7-Zip Website, So Now You Have No Excuse
7-Zip releases prior to 18.05 (released April 30th) have a security flaw in how they handle RAR files that can potentially lead to arbitrary code execution. Thankfully, there aren't any examples of baddies using this in the wild (yet), but you know the old Benjamin Franklin quote: An ounce of prevention is always better than a pound of having to pay a Bitcoin ransom to decrypt your hard drive.
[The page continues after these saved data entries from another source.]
(** * udsoncan: the UDS message model (udsoncan/__init__.py)

    A shallow embedding of the request and response framers, the response
    code taxonomy, the DID codec factory and the DTC status model of
    [udsoncan/__init__.py], followed by the properties established about
    them.

    Python objects become records, [None]-able attributes become [option]s,
    a [bytes] object is a list of [byte]s, Python integers are [Z], and a
    function that may raise returns a [result]. *)

From Stdlib Require Import ZArith List String Ascii Bool Lia.
From Stdlib Require Import Strings.Byte DecimalString.
Import ListNotations.
Local Open Scope string_scope.
Local Open Scope list_scope.
Local Open Scope Z_scope.

(* ================================================================== *)
(** * Part I: definitions                                              *)
(* ================================================================== *)

(** ** Python runtime: exceptions, values, bytes *)

Module Py.

(** The exceptions the modelled functions can raise. *)
Inductive exn : Type :=
| ValueError (msg : string)
| TypeError (msg : string)
| NameError (name : string)
| AttributeError (attr : string)
| IndexError (msg : string)
| StructError (msg : string).

(** Outcome of a call: a returned value or a raised exception. *)
Inductive result (A : Type) : Type :=
| Return (a : A)
| Raise (e : exn).
Arguments Return {A} a.
Arguments Raise {A} e.

Definition bind {A B : Type} (m : result A) (k : A -> result B) : result B :=
  match m with
  | Return a => k a
  | Raise e => Raise e
  end.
Or something.
PSA: If you use 7-Zip, update it.
Re: PSA: If you use 7-Zip, update it.
Thank you for the heads up.
Re: PSA: If you use 7-Zip, update it.
Nice to know they caught it in routine bugtesting rather than an "in the wild" incident!
- Graf Zahl
- Lead GZDoom+Raze Developer
- Posts: 49073
- Joined: Sat Jul 19, 2003 10:19 am
- Location: Germany
Re: PSA: If you use 7-Zip, update it.
What I find a bit troubling about the whole thing is that 7Zip was built without any of the routine safeguards, apparently for some mistaken sense of 'optimization'.
- Wiw
- Posts: 766
- Joined: Thu Jun 11, 2015 1:58 am
- Graphics Processor: nVidia with Vulkan support
- Location: Everywhere and nowhere.
Re: PSA: If you use 7-Zip, update it.
Should it have given me a set of options called "CRC SHA"?
Re: PSA: If you use 7-Zip, update it.
Those are just checksum tools for sanity checking if a file has been modified. If you don't normally check those, you can take them out of your context menu from the 7-zip program in Tools > Options... > 7-Zip tab > Context menu items: > uncheck "CRC SHA >".Wiw wrote:Should it have given me a set of options called "CRC SHA"?